A empresas da Press que era do Porto comprou a TSF, e acabou com a Press e fundindo - a com a TSF.
No Porto, infelizmente, nem uma boa rádio local consegue ter! Porque , as que existiam deixaram se vender e capturar por empresas de Lisboa.
E, responda -. me, porque é que isto acontece?
Porque é que o Porto não se consegue impor na comunicação social?
Se quiser eu até lhe respondo...
Na minha opinião, o que faz a diferença não é tanto a dimensão nem a densidade populacional, mas sim a estrutura da economia que é muito díspar entre as duas cidades. Efetivamente, o Zeca tem razão num ponto: Portugal é centralista ao máximo. Lembro-me de estudar em Geografia no 11ºAno o índice de centralidade e Lisboa tinha dos valores mais altos da OCDE. Lisboa é uma cidade que gravita em torno do poder associado ao aparelho do Estado, de grandes empresas de serviços e dos agentes culturais. Poder esse que não vinha mal ao mundo se fosse melhor repartido equitativamente pelo país. Por cá, o Porto é uma cidade essencialmente industrial, o que, por si só, não gera tanta notícia. Se pensarmos bem, a própria informação não deixa de ter um tanto ou nada de entretenimento: o que enche jornais, as tricas dos corredores de São Bento e os soundbites no plenário. O que atrai, o que vende, é o que está em Lisboa, não por ser Lisboa, mas porque se criou um cluster fechado sobre essa área geográfica, de uma forma que não acontece em qualquer outro país europeu, onde há uma muito maior polarização entre as 2/3 grandes cidades, mais que não seja pelo facto de existir um nível de poder regional (aparte: por cá seria mais uma fonte de jobs for the boys and girls, de mão estendida...a São Bento).

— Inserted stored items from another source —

(** The head of what is left holds [g]. *)
Lemma near_head rps g q : full rps = g ++ q → near rps g → g ≠ [] → ∃ h x3 rest, rps = (h, g ++ x3) :: rest ∧ seen h = true ∧ q = x3 ++ full rest.
Proof.
  intros E Hn Hg. pose proof (nonempty_bytes g Hg). unfold near in Hn. destruct rps as [|[h x] rest]; [change (byte_len g <= 0) in Hn; lia|].
  cbn [take] in Hn. rewrite take_0 in Hn. cbn [full_text flat_map fst snd] in E, Hn. fold (full rest) in E. destruct (seen h) eqn:Hs; [|change (byte_len g <= 0) in Hn; lia].
  rewrite app_nil_r in Hn. destruct (prefix_split g q x (full rest) (eq_sym E) Hn) as (x3 & -> & ->). by exists h, x3, rest.
Qed.

Context (B : N) (HB : B <= MAX_CHUNKS).
Abbreviation room := (EditFacts.room B).

(** The rest of the fragment at the cursor is kept: [current_part] up to its end, pushed as a piece. *)
Lemma keep_rest ins st bps aps nps x1 cps h x rest k :
  inv ins st bps aps nps x1 cps ((h, x) :: rest) → seen h = true → room nps aps k →
  ok_with (suffix ← current_part st (byte_len (full (cps ++ [(h, x)])));
           st1 ← push_piece (Sl:=list N) st suffix (f_visible suffix);
           c ← cursor_next (Some v) (es_old_fragments st1);
           Ok (st1, c))
    (fun r => ∃ bps',
      full_offset (cursor_start r.2).1.1 = Ok (byte_len (full bps')) ∧
      (∀ s, inv ins (with_start (with_cursor r.1 r.2 s) (byte_len (full bps'))) bps' rest (nps ++ [(part h x, x)]) [] bps' rest) ∧
      passed cps nps ((h, x) :: rest) bps' (nps ++ [(part h x, x)]) rest (piece_atoms (h, x)) x ∧ room (nps ++ [(part h x, x)]) rest k).
Proof using All.
  intros H Hs Hr. destruct (core_head G (ri_core H)) as (f & L).
  rewrite full_snoc, Hs. pose proof (ri_core H) as Hc. rewrite <-(app_nil_r x) in Hc, L.
  rewrite (current_part_spec G Hc L Hs). cbn [mbind outcome_bind].
  change (f_visible (part h x)) with (f_visible h).
  ok_bind (push_piece_ahead V D F v undos ts G B HB st bps aps nps x1 cps h (part h x) x [] rest k Hc); [done|done|].
  intros st1 (t & b & -> & T). cbn [pushed es_old_fragments]. rewrite app_nil_r in Hc, L.
  ok_bind (core_next G Hc L). intros c (Ec & Hcu). cbn [ok_with fst snd].
  exists (bps ++ [(f, x1 ++ x)]).
  destruct (consumed_texts x L) as (_ & _ & Ef).
  assert (Hinv : ∀ s, inv ins (with_start (with_cursor (pushed st (part h x) t b) c s) (byte_len (full (bps ++ [(f, x1 ++ x)])))) (bps ++ [(f, x1 ++ x)]) rest
    (nps ++ [(part h x, x)]) [] (bps ++ [(f, x1 ++ x)]) rest).
  { intros s. eapply (inv_all ins st _ bps aps nps x1 cps f h (part h x) x rest []); [exact H|exact L|apply part_cutting; [grow_tac|done]| |done|done| | |].
    - destruct T as [T1 T2 T3]. by split.
    - cbn. by rewrite Ef.
    - pose proof (ri_ids H) as Hid. rewrite (lo_ahead L) in Hid. eapply (ids_same _ f); [apply L|exact Hid].
    - apply patch_shift; [apply H|done]. }
  split_and!.
  - pose proof (core_position G (ri_core (Hinv 0))) as Ep. unfold cursor_start.
    cbn [with_start with_cursor es_old_fragments] in Ep. by rewrite Ep.
  - exact Hinv.
  - pose proof (passed_piece cps nps h (part h x) x rest (bps ++ [(f, x1 ++ x)]) eq_refl Ef) as Hp. by rewrite Hs in Hp.
  - unfold EditFacts.room in *. rewrite (lo_ahead L) in Hr. rewrite length_app. cbn [length] in *. lia.
Qed.

Lemma remote_consume_rest_spec ins st bps aps nps x1 cps rps k :
  inv ins st bps aps nps x1 cps rps → room nps aps k →
  ok_with (remote_consume_rest (Sl:=list N) v st (Ok (byte_len (full (cps ++ take 1 rps))))) (fun st' => ∃ bps' aps' nps' p m,
    inv ins (with_start st' (byte_len (full bps'))) bps' aps' nps' [] bps' aps' ∧ passed cps nps rps bps' nps' aps' p m ∧
    byte_len (full bps') <= byte_len (full (cps ++ take 1 rps)) ∧ room nps' aps' k).
Proof using All.
  intros H Hr. pose proof (ri_core H) as Hc. unfold remote_consume_rest. rewrite (core_full_start G Hc), (rc_start Hc). cbn [mbind outcome_bind].
  pose proof (rc_cut Hc) as Hcut. inversion Hcut as [Ex Eb Ea|f x2 rest Hx1 Hx2 Hs Ea Eb Er]; subst.
  - rewrite N.ltb_irrefl. cbn [ok_with]. exists cps, rps, nps, [], []. split_and!; [|apply passed_refl| |done].
    + destruct H as [[] ? ? ? Hx ? ?]. split; try done. eapply index_same; [exact Hx|grow_tac|done].
    + rewrite full_text_app, byte_len_app. lia.
  - destruct (core_head G Hc) as (f' & L). pose proof (consumed_full L) as Ef. pose proof (nonempty_bytes x1 Hx1). pose proof (nonempty_bytes x2 Hx2).
    rewrite (proj2 (N.ltb_lt _ _)) by lia. cbn [take]. rewrite take_0. rewrite (full_snoc v _ _ x2). cbn [advance f_timestamp]. rewrite Hs.
    rewrite (proj2 (N.ltb_lt _ _)) by (rewrite (byte_len_app _ x2); lia).
    pose proof (keep_rest ins st bps _ nps x1 _ (advance f x1) x2 rest k H Hs Hr) as Hk. rewrite full_snoc in Hk. cbn [advance f_timestamp] in Hk. rewrite Hs in Hk.
    destruct (current_part st _) as [suffix|]; [|done]. cbn [mbind outcome_bind] in *. destruct (push_piece st suffix _) as [st1|]; [|done]. cbn [mbind outcome_bind] in *.
    destruct (cursor_next _ _) as [c|]; [|done]. cbn [mbind outcome_bind ok_with fst snd] in *. destruct Hk as (bps' & _ & Hinv & Hp & Hr').
    exists bps', rest, (nps ++ [(part (advance f x1) x2, x2)]), (piece_atoms (advance f x1, x2)), x2. split_and!; [apply Hinv|done| |done].
    rewrite (ps_consumed _ _ _ _ _ _ _ _ Hp), byte_len_app. lia.
Qed.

Claro que num país com estas características é impossível a um órgão de comunicação social nacional não assentar a base das suas operações em Lisboa. Senão vejamos, se é em Lisboa que se passa 95% da atividade política relevante para o país, que racional teria, ter uma redação principal sediada a 300 km de distância? Tal justifica que, por exemplo a rádio Nova tenha sido forte na informação, no tempo das vacas gordas... só que em tempos de vacas magras, é pura e simplesmente um modelo impossível. Daí que, por exemplo, uma TSF que baseia muito da sua operação em contratos precários e estagiários, se tenha mudado de armas e bagagens para onde está o que alimenta o negócio da comunicação social. Principalmente, sendo o dinheiro pouco, é normal que se tomem esse tipo de decisões. Claro que principalmente a rádio pública, deveria ter uma representação mínima que fosse, a tal locução de continuidade, pelo menos na segunda cidade do país, para justamente gerar essa externalidade positiva, que potencie a criação de polos culturais fora da capital. A uma rádio privada, não cabe pedir-se essa missão.
Finalmente, a rádio no Porto, face a este panorama, não pode estar muito mais que ligada às máquinas. As que sobrevivem a passar música, o produto mais barato, são, efetivamente umas resistentes.